—Deux cinq cents?
—Trois?
—Trois.
—Pour la suivante.
Le chœur de curieux et de joueurs répandit la nouvelle du combat des deux célèbres coqs dont chacun avait son histoire et sa renommée conquérante. Tous veulent voir, examiner les deux célébrités; on émet des opinions, on prophétise...
Cependant les voix se font plus hautes, la confusion augmente, la Rueda est envahie, on se bouscule sur les gradins. Les soltadores apportent sur l’arène deux coqs, un blanc et un rouge, armés déjà, mais leurs navajas sont encore enfermées dans les gaînes. On entend de nombreux cris: le blanc! le blanc! par ci, par là quelque voix crie: le rouge!
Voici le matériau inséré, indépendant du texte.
(** *** A group is created *)

Lemma GI_pending n m o l r a loc region V :
  carries m G n o l r -> l ≡ₚ members region -> NoDup l -> (forall x, x ∈ l -> 0 <= x < N) -> 0 <= n < N ->
  vnet V ≡ₚ [(root_node_ m, Setup m)] -> (forall v, vremote V v = None) ->
  (forall v x, vcont V v x = if decide (v = n /\ x = o) then Some (Finished a G) else None) ->
  (forall v, vlocal V v = if decide (v = n) then Some loc else None) ->
  forwards (root_node_ m) loc -> vran V = [] ->
  GI G N (MkGhost n o a (Pending m l) region) V.
Proof.
  intros Hc Hp Hnd Hin Hn Hnet Hrem Hcont Hloc Hf Hran. assert (NoDup (members region)) by (by rewrite <- Hp).
  assert (forall x, x ∈ members region -> 0 <= x < N) by (intros x; rewrite <- Hp; apply Hin).
  split; try done; simpl.
  - left. by econstructor.
  - split; try done; simpl.
    + by constructor.
    + intros v i. by rewrite Hrem.
    + by intros v ch w ?%list_elem_of_singleton.
    + constructor.
    + intros v x q y. rewrite Hcont. case_decide; split; try done; by intros ?%list_elem_of_singleton.
  - intros v x b. rewrite Hcont. case_decide; naive_solver.
  - intros v i. rewrite Hloc. case_decide; [|done]. by intros [= <-].
  - rewrite Hloc, decide_True by done. by eexists.
Qed.

Lemma GI_here n l a loc i region V :
  l ≡ₚ members region -> (contains_ok region -> n ∈ l) -> NoDup l -> (forall x, x ∈ l -> 0 <= x < N) -> 0 <= n < N -> vnet V = [] ->
  (forall v, vremote V v = if decide (v = n) then Some i else None) -> info_at i l 0 ->
  (forall v x, vcont V v x = None) ->
  (forall v, vlocal V v = if decide (v = n) then Some loc else None) ->
  forwards n loc -> vran V = [(n, (a, G))] ->
  GI G N (MkGhost n 0 a (Here n l) region) V.
Proof.
  intros Hp Hmem Hnd Hin Hn Hnet Hrem Hi Hcont Hloc Hf Hran. assert (NoDup (members region)) by (by rewrite <- Hp).
  assert (forall x, x ∈ members region -> 0 <= x < N) by (intros x; rewrite <- Hp; apply Hin).
  split; try done; simpl.
  - right. by exists l.
  - split; try done; simpl.
    + by rewrite Hnet.
    + apply NoDup_singleton.
    + intros v j. rewrite Hrem. case_decide; [|done]. intros [= <-]. subst. exists l, 0. split; [left|done].
    + intros v ch w [= -> -> ->]%list_elem_of_singleton. rewrite Hrem, decide_True by done. by eexists.
    + constructor.
    + intros v x q y. rewrite Hcont. split; [done|]. by intros ?%list_elem_of_singleton.
  - intros v x b. rewrite Hcont. naive_solver.
  - intros v j. rewrite Hloc. case_decide; [|done]. by intros [= <-].
  - rewrite Hloc, decide_True by done. by eexists.
Qed.

(** Nothing is known of [G] yet. *)
Record fresh (V : View) : Prop := {
  fr_net : vnet V = [];
  fr_remote v : vremote V v = None;
  fr_local v : vlocal V v = None;
  fr_cont v o : vcont V v o = None;
  fr_ran : vran V = []
}.

Lemma touches_created g g1 a loc :
  0 <= cur_id_ g -> continuation_actions_ g !! cur_id_ g = None ->
  this_node g1 = this_node g -> cur_id_ g1 = cur_id_ g + 1 ->
  continuation_actions_ g1 = <[cur_id_ g := [Finished a G]]> (continuation_actions_ g) ->
  local_group_info_ g1 = <[G := loc]> (local_group_info_ g) ->
  remote_group_info_ g1 = remote_group_info_ g -> next_group_id_ g1 = next_group_id_ g + 1 ->
  touches G g g1 /\ forall o, contof G g1 o = if decide (o = cur_id_ g) then Some (Finished a G) else contof G g o.
Proof.
  intros H0 Hf E1 E2 E3 E4 E5 E6. split.
  - split; rewrite ?E1, ?E2, ?E4, ?E5, ?E6; try done; try lia.
    + intros G' H. by rewrite lookup_insert_ne.
    + intros G' o H. unfold contof. rewrite E3. destruct (decide (o = cur_id_ g)) as [->|].
      * rewrite lookup_insert_eq, Hf, decide_False by (cbn; congruence). done.
      * by rewrite lookup_insert_ne.
    + intros o l. rewrite E3. intros [[<- <-]|[_ H]]%lookup_insert_Some; [|by left].
      right. eexists. split_and!; done || lia.
  - intros o. unfold contof. rewrite E3. case_decide; subst.
    + by rewrite lookup_insert_eq, decide_True.
    + by rewrite lookup_insert_ne.
Qed.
Le blanc était le llamado, le rouge le dejado[7].
Parmi la multitude circulent des gardes civils; ils ne portent pas l’uniforme de ce corps émérite, mais cependant ils ne sont pas mis comme les paysans. Pantalon de guingon à frange rouge, chemise tachée de bleu par la blouse déteinte, bonnet de quartier, leur déguisement est ici en rapport avec leur conduite: ils parient tout en surveillant et troublent la paix qu’ils parlent de maintenir.
Tandis que l’on crie, que les mains s’agitent, remuant de la monnaie, faisant tinter les pièces; tandis que l’on cherche au fond des poches le dernier cuarto ou que, à son défaut, l’on veut engager sa parole, promettant de vendre le carabao, la prochaine récolte, etc., deux jeunes gens, paraissant être les deux frères, suivent les joueurs d’un œil envieux, s’approchent, murmurent de timides paroles que personne n’écoute, et de plus en plus sombres se regardent par instants avec colère et dépit. José les observe à la dérobée, sourit malignement, fait sonner des pesos d’argent, passe près des deux frères et regarde vers la Rueda en criant:
—Je paie cinquante, cinquante contre vingt pour le blanc!
Les deux frères échangent un regard.